Diplomats say Russia's financial situation will top the agenda at the meeting, with the Union asking for clear indications as to what Moscow plans to do to ensure it continues to receive support from the IMF.

Commission officials are quick to stress that Russia has kept up its repayments on the loans the EU has made this year. But they share the view of many economic analysts that output in Russia's economy will shrink in 1999.

Some financial market experts claim Russia is only weeks away from major defaults which could trigger a new round of devaluations of the rouble. Jürgen Conrad, Russian expert at Deutsche Bank Research in Frankfurt, warns that one of Russia's largest banks, ONEXIM, is unlikely to make its scheduled payments on foreign loans.

He points out that one of the world's largest credit rating agencies, Moody's, which assesses the risk of lending to countries and companies, recently decided that Russia was at risk of “selective default”.

According to Conrad, output in the Russian economy fell by at least 5&percent; last year, with a real chance that when the final figures are released, they could show that the actual drop was even bigger.

Despite Russia's difficulties in meeting its repayments, Conrad argues that it would be disastrous for both Russia and the IMF if Moscow did not get further help to roll over its debts.

Given that failure to get agreement on a new IMF package would threaten a new wave of financial crises on the EU's doorstep, Schröder and Santer will use next week's summit to hammer home the message to Yeltsin that Russia must press ahead with economic reforms, including restructuring its shaky banking sector

“We will ask the Russians to try to solve the external debt issue in a non-controversial way, to re-establish the confidence of the international investment community,” said one senior official.

But according to Conrad, the chances of Russia's parliament agreeing radical reforms are slim. “Economic policy in Russia is unclear and opposed to market reforms,” he said.
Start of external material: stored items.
Lemma child_survives h P h' P' c k d l m :
  evolve (eq (trail d k)) h P h' P' -> rep (64 - S d) h P c false (trail (S d) k) l m ->
  rep (63 - d) h' P' c false (trail (S d) k) l m.
Proof.
  intros Hev Hr. replace (63 - d)%nat with (64 - S d)%nat by lia. eapply rep_evolve; [exact Hev| |exact Hr].
  intros _ q Hq <-. apply prefix_length in Hq. rewrite !length_trail in Hq. lia.
Qed.

(** Relinking the whole spine above a node that now has the item [x] at the key. *)
Lemma wp_dirty_up_loop (Q : nat -> World -> Prop) es c k M x P d m child w :
  holds w P c -> is_key k -> (d <= 64)%nat -> spine (fun m => two_items (<[k := x]> m)) (cells w) P c k M es d m ->
  rep (64 - d) (cells w) P c false (trail d k) child (<[k := x]> m) ->
  (forall r w' P', evolve (on_trail k 0) (cells w) P (cells w') P' -> holds w' P' c ->
     rep 64 (cells w') P' c false [] r (<[k := x]> M) -> Q r w') ->
  wp False (dirty_up_loop es k child) Q w.
Proof.
  intros Hw Hk. revert Q P d m child w Hw. induction es as [|e es IH]; intros Q P d m child w Hw Hd Hsp Hr HQ.
  - cbn [spine] in Hsp. destruct d as [|d]; [|done]. subst m. cbn [dirty_up_loop]. wp_step.
    eapply HQ; [apply evolve_refl|done|exact Hr].
  - destruct d as [|d]; [done|]. cbn [dirty_up_loop].
    eapply wp_relink; [exact Hw|exact Hk| |exact Hsp|]; [lia|].
    intros l' w' P' ch m' Hev Hw' _ El' HP' -> Hsz Hsib Hsp'.
    eapply IH; [exact Hw'| |exact Hsp'| |]; [lia| |].
    + rewrite <- put_Some. eapply rep_graft; [exact El'|exact HP'|apply Hw|lia| |exact Hsib|intros; by apply lookup_relink_ne|].
      * exact Hsz.
      * rewrite lookup_relink. cbn [mbind option_bind child_ok ch_node]. rewrite put_Some. split; [apply insert_non_empty|].
        split; [done|]. exists child. split; [done|]. by eapply child_survives.
    + intros r w2 P2 Hev2 Hw2 Hr2. eapply HQ; [|exact Hw2|exact Hr2].
      eapply evolve_trans; [|exact Hev2]. eapply evolve_mono; [|exact Hev]. intros q <-. exists d. split; [lia|done].
Qed.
Commission officials insist, however, that there are signs of progress, with small improvements in some regulatory areas. They also stress that work with Russia on getting the Partnership and Cooperation Agreement up and running has gathered speed. The PCA is the main instrument for the EU's technical and commercial efforts in Russia.

Trade relations will also feature high on the agenda at next week's summit. Last year's economic crisis and the slump in the rouble has halved EU exports to Russia, with Commission trade experts estimating that the fall in orders has cost the Union a market worth as much as its sales to China.

EU diplomats say the slump in sales has injected greater urgency into discussions with their Russian counterparts about specific trade niggles such as discrimination against imports of alcoholic drinks from the Union and the charges which European airlines have to pay to fly over Siberia.

Russian progress in bringing its technical standards into line with those in the EU will also be discussed. Union officials complain that many of the country's norms differ from international standards and point out that Moscow stands little chance of profiting from an enlarged EU if exporters constantly run into problems over product benchmarks.

The EU will also raise concerns about the safe storage of nuclear waste in the Kole peninsula in north-western Russia.

Efforts to secure a peace deal in Kosovo will also be high on the agenda. EU leaders will try to secure Russian support for intervention on the ground to halt fighting between Serbian forces and Kosovan separatists.